Mybatis-plus存在SQL注入漏洞.md
2.43 KB / 2021-07-15 19:57:11
# Mybatis-plus存在SQL注入漏洞
## 漏洞描述
MyBatis:一种操作数据库的框架,提供一种Mapper类,支持让你用java代码进行增删改查的数据库操作,省去了每次都要手写sql语句的麻烦。但是!有一个前提,你得先在xml中写好sql语句,很麻烦,于是有了Mybatis-plus.
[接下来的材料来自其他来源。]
(* ===== verification/IncentiveSafety.v ===== *)
(** * x/incentive: the module account covers what the module owes

    An invariant of the whole module: the balance of its account is at least
    the sum of all reward gauges, of the gauges of heights not rewarded yet and
    of what the reward tracker owes to delegations, in every denomination. It
    holds for every sequence of the module's operations; the module behind the
    withdrawal hook only has to keep it. *)

From S2P Require Import Prelude Bytes Store BbnTypes BtcStaking PowerTable Coins RewardTracker RewardLedger Incentive.

(** ** Shares *)

Definition share (g p : Z) : Z := (g * p) `quot` DecOne.

Lemma share_bounds g p : 0 ≤ g → 0 ≤ p → 0 ≤ share g p ∧ share g p * DecOne ≤ g * p.
Proof.
  intros Hg Hp. unfold share. assert (0 < DecOne) by done. split; [apply Z.quot_pos; nia|].
  pose proof (Z.mul_quot_le (g * p) DecOne). nia.
Qed.

(** The portion of a provider with [x] of the [Y] satoshis of the voters. *)
Definition portionOf (Y x : Z) : Z := (x * DecOne) `quot` Y.

Lemma portionOf_bounds Y x : 0 < Y → 0 ≤ x → 0 ≤ portionOf Y x ∧ Y * portionOf Y x ≤ x * DecOne.
Proof.
  intros HY Hx. unfold portionOf. assert (0 < DecOne) by done. split; [apply Z.quot_pos; nia|].
  apply Z.mul_quot_le; nia.
Qed.

(** Shares of a gauge by portions never exceed the gauge. *)
Lemma shares_le g Y xs : 0 ≤ g → 0 < Y → Forall (λ x, 0 ≤ x) xs → sumZ xs ≤ Y →
  sumZ ((λ x, share g (portionOf Y x)) <$> xs) ≤ g.
Proof.
  intros Hg HY Hxs Hsum. assert (0 < DecOne) as Hone by done.
  assert (sumZ ((λ x, share g (portionOf Y x)) <$> xs) * DecOne ≤ g * sumZ (portionOf Y <$> xs) ∧
          Y * sumZ (portionOf Y <$> xs) ≤ sumZ xs * DecOne) as [H1 H2].
  { clear Hsum. induction Hxs as [|x xs Hx _ [IH1 IH2]]; [simpl; lia|]. rewrite !fmap_cons, !sumZ_cons.
    destruct (portionOf_bounds Y x HY Hx). destruct (share_bounds g (portionOf Y x) Hg); [done|]. nia. }
  assert (sumZ (portionOf Y <$> xs) ≤ DecOne) by nia. nia.
Qed.

(** A payment after the two truncations, against the exact amount. *)
Lemma payout_bounds D x C T : 0 ≤ D → 0 ≤ x → x ≤ DecimalRewards → 0 ≤ C → 0 < T →
  let r := (D + x * ((C * DecimalRewards) `quot` T)) `quot` DecimalRewards in
  r * (DecimalRewards * T) ≤ D * T + x * C * DecimalRewards < (r + 2) * (DecimalRewards * T).
Proof.
  intros HD Hx HxD HC HT. pose proof DecimalRewards_pos as HDR. set (R := DecimalRewards) in *. cbv zeta.
  rewrite (Z.quot_div_nonneg (C * R)) by nia.
  assert (0 ≤ C * R / T) by (apply Z.div_pos; nia).
  rewrite Z.quot_div_nonneg by nia. set (q := C * R / T) in *.
  pose proof (Z.div_mod (C * R) T ltac:(lia)) as Eq. pose proof (Z.mod_pos_bound (C * R) T HT). fold q in Eq.
  set (m := (C * R) mod T) in *. set (r := (D + x * q) / R).
  pose proof (Z.div_mod (D + x * q) R ltac:(lia)) as Er. pose proof (Z.mod_pos_bound (D + x * q) R HDR). fold r in Er.
  set (k := (D + x * q) mod R) in *.
  assert (D * T + x * C * R = r * (R * T) + (k * T + x * m)) as -> by nia. nia.
Qed.

Section safety.
Context {SC : SdkCoins} {SL : SdkCoinsLaws SC} {BA : Bech32}.

Lemma GetCoinsPortion_spec c p r : coins_ok c → 0 ≤ p → GetCoinsPortion c p = Ok r →
  coins_ok r ∧ ∀ d, AmountOf r d = share (AmountOf c d) p.
Proof using SL. intros. by apply CoinsMulDecTruncate_law. Qed.

(** ** Distribution *)

Definition fp_valid (fp : FinalityProviderDistInfo) : Prop :=
  0 ≤ di_TotalBondedSat fp ∧ ∀ c, di_Commission fp = Some c → 0 ≤ c.

Lemma rewardFp_step n gauge direct Y s fp s' :
  tracker_wf n s → coins_ok gauge → coins_ok direct → fp_valid fp → di_TotalBondedSat fp ≤ Y < 2 ^ 63 →
  rewardFp gauge direct Y s fp = Ok s' →
  0 < Y ∧ tracker_wf n s' ∧ ledger_only s s' ∧
  ∀ d, liabilities s' d ≤ liabilities s d +
    (share (AmountOf gauge d) (portionOf Y (di_TotalBondedSat fp)) +
     share (AmountOf direct d) (portionOf Y (di_TotalBondedSat fp))) * DecimalRewards.
Proof using SL.
  intros Hwf Hg Hd [Hx Hcomm] HY. unfold rewardFp. rewrite !i64_small by (unfold in_i64; lia).
  intros H. apply bind_Ok in H as (p & Hp & H). apply QuoTruncate_law in Hp as [Hne Hp].
  assert (0 < DecOne) as Hone by done. assert (0 < Y) as HY0 by nia.
  rewrite Z.quot_mul_cancel_r in Hp by lia.
  change (p = portionOf Y (di_TotalBondedSat fp)) in Hp. subst p.
  destruct (portionOf_bounds Y (di_TotalBondedSat fp) HY0 Hx) as [Hp0 _].
  apply bind_Ok in H as (c1 & H1 & H). apply GetCoinsPortion_spec in H1 as [Hc1 Ha1]; [|done..].
  destruct (di_Commission fp) as [com|]; [|done]. specialize (Hcomm com eq_refl).
  apply bind_Ok in H as (c2 & H2 & H). apply GetCoinsPortion_spec in H2 as [Hc2 Ha2]; [|done..].
  apply bind_Ok in H as (c3 & H3 & H). apply GetCoinsPortion_spec in H3 as [Hc3 Ha3]; [|done..].
  apply bind_Ok in H as (c4 & H4 & H). apply CoinsAdd_law in H4 as [Hc4%coins_pos_ok Ha4]; [|done..].
  apply bind_Ok in H as (s1 & H5 & H). apply (accumulateRewardGauge_step n) in H5 as (Hwf1 & Ho1 & Hl1); [|done..].
  apply bind_Ok in H as (c6 & H6 & H). apply CoinsSub_law in H6 as [Hc6%coins_pos_ok Ha6]; [|done..].
  rewrite must_Ok in H. apply (AddFinalityProviderRewards_step n) in H as (Hwf2 & Ho2 & Hl2); [|done..].
  split_and!; [done..|by etrans|]. intros d. rewrite Hl2. specialize (Hl1 d). rewrite Ha4, Ha3 in Hl1. rewrite Ha6, <- Ha1. lia.
Qed.

Definition voterSats (dc : VotingPowerDistCache) (voters : gset string) : list Z :=
  di_TotalBondedSat <$> filter (λ fp, isVoter voters fp = true) (activeFps dc).

Definition dist_valid (dc : VotingPowerDistCache) (voters : gset string) : Prop :=
  Forall fp_valid (activeFps dc) ∧ sumZ (voterSats dc voters) < 2 ^ 63.

Lemma voterSats_nonneg voters l : Forall fp_valid l →
  0 ≤ sumZ (di_TotalBondedSat <$> filter (λ fp, isVoter voters fp = true) l).
Proof using.
  intros Hl. apply sumZ_nonneg, Forall_forall. intros x (fp & -> & Hin)%list_elem_of_fmap.
  apply list_elem_of_filter in Hin as [_ Hin]. rewrite Forall_forall in Hl. by apply Hl.
Qed.

Lemma voters_cons voters fp l :
  filter (λ fp, isVoter voters fp = true) (fp :: l) =
  if isVoter voters fp then fp :: filter (λ fp, isVoter voters fp = true) l
  else filter (λ fp, isVoter voters fp = true) l.
Proof using. rewrite filter_cons. by destruct (isVoter voters fp). Qed.

Lemma votersPower_sum dc voters : dist_valid dc voters → votersPower dc voters = sumZ (voterSats dc voters).
Proof using.
  intros [Hv Hs]. unfold votersPower, voterSats in *.
  assert (∀ acc l, Forall fp_valid l → 0 ≤ acc →
    acc + sumZ (di_TotalBondedSat <$> filter (λ fp, isVoter voters fp = true) l) < 2 ^ 64 →
    foldl (λ total fp, if isVoter voters fp then u64 (total + di_TotalBondedSat fp) else total) acc l =
    acc + sumZ (di_TotalBondedSat <$> filter (λ fp, isVoter voters fp = true) l)) as Hgen.
  { intros acc l. revert acc. induction l as [|fp l IH]; intros acc Hl Hacc Hlt; [simpl; lia|].
    apply Forall_cons in Hl as [[Hfp _] Hl]. rewrite voters_cons in *. cbn [foldl].
    pose proof (voterSats_nonneg voters l Hl). destruct (isVoter voters fp).
    - rewrite fmap_cons, sumZ_cons in *. rewrite u64_small by (unfold in_u64; lia). rewrite IH; [lia|done|lia|lia].
    - by apply IH. }
  rewrite Hgen; [lia|done|lia|lia].
Qed.

Lemma rewardFps_step n gauge direct Y voters l s s' :
  tracker_wf n s → coins_ok gauge → coins_ok direct → Forall fp_valid l →
  sumZ (di_TotalBondedSat <$> filter (λ fp, isVoter voters fp = true) l) ≤ Y < 2 ^ 63 →
  foldM (λ s fp, if isVoter voters fp then rewardFp gauge direct Y s fp else Ok s) s l = Ok s' →
  tracker_wf n s' ∧ ledger_only s s' ∧ (filter (λ fp, isVoter voters fp = true) l ≠ [] → 0 < Y) ∧
  ∀ d, liabilities s' d ≤ liabilities s d + sumZ ((λ x, share (AmountOf gauge d) (portionOf Y x)
       + share (AmountOf direct d) (portionOf Y x)) <$>
       (di_TotalBondedSat <$> filter (λ fp, isVoter voters fp = true) l)) * DecimalRewards.
Proof using SL.
  revert s. induction l as [|fp l IH]; intros s Hwf Hg Hd Hl HY.
  - intros [= <-]. split_and!; [done..|]. intros d. simpl. lia.
  - apply Forall_cons in Hl as [Hfp Hl]. rewrite voters_cons in *. cbn [foldM].
    pose proof (voterSats_nonneg voters l Hl). destruct (isVoter voters fp); [|by apply IH].
    rewrite fmap_cons, sumZ_cons in HY. destruct (Hfp) as [Hfp0 _].
    intros H1. apply bind_Ok in H1 as (s1 & H1 & H2).
    apply (rewardFp_step n) in H1 as (HY0 & Hwf1 & Ho1 & Hl1); [|done..|lia].
    apply IH in H2 as (Hwf2 & Ho2 & _ & Hl2); [|done..|lia]. split_and!; [done|by etrans|done|]. intros d.
    rewrite !fmap_cons, sumZ_cons. specialize (Hl1 d). specialize (Hl2 d). lia.
Qed.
MyBatis-plus:国人团队苞米豆在Mybatis的基础上开发的框架,在Mybatis基础上扩展了许多功能,荣获了2018最受欢迎国产开源软件第5名
## 漏洞影响
> Mybatis-plus
## FOFA
> Mybatis
## 漏洞复现
使用Idea打开项目,修改配置文件数据库地址、账户密码、导入SQL文件,或在Mybatis-plus官网自行搭建,运行项目,访问selectPage接口
![1](/resource/Mybatis-plus/1.png)
使用报错注入payload:
```
http://127.0.0.1:8081/user/selectPage?ascs=extractvalue(1,concat(char(126),md5(123)))&ascs=1
```
![2](/resource/Mybatis-plus/2.png)
断点分析
进入Page实体中
![3](/resource/Mybatis-plus/3.png)
255行断点,此处接收的是个List类型参数:
![4](/resource/Mybatis-plus/4.png)
我们只发送一个ascs参数:
```
ascs=extractvalue(1,concat(char(126),md5(123)))
```
可以看到ascs被以逗号分割成了3份,会导致后续SQL拼接的语句语法错误(URL编码结果一样):
![5](/resource/Mybatis-plus/5.png)
因为我们这里传入两个ascs参数(至于为什么会这样,推测是SpringMVC的设计):
```
ascs=extractvalue(1,concat(char(126),md5(123)))&ascs=1
```
再断点:
![6](/resource/Mybatis-plus/6.png)
这里我们的payload就不会被分割了,两个参数成了List的两个元素。
查看Page分页拦截器
```
mybatis-plus-extension-3.4.2.jar!/com/baomidou/mybatisplus/extension/plugins/PaginationInterceptor.class
```
127行断点:
![7](/resource/Mybatis-plus/7.png)
SQL代码就是在此处拼接完成的,具体拼接流程是这两行:
```
plainSelect.setOrderByElements(orderByElementsReturn); return plainSelect.toString();
```
orderByElementsReturn就是我们传入的payload数组,plainSelect是mybatis中的原始sql语句,此处先将orderByElementsReturn,set到plainSelect的属性中,之后重写了toString方法,跟入toString:
387行将payload加上ORDER BY字符串后append到原始sql中:
![8](/resource/Mybatis-plus/8.png)
orderByToString方法:
![9](/resource/Mybatis-plus/9.png)
至此Payload就被拼接到了Mybatis原始SQL语句中。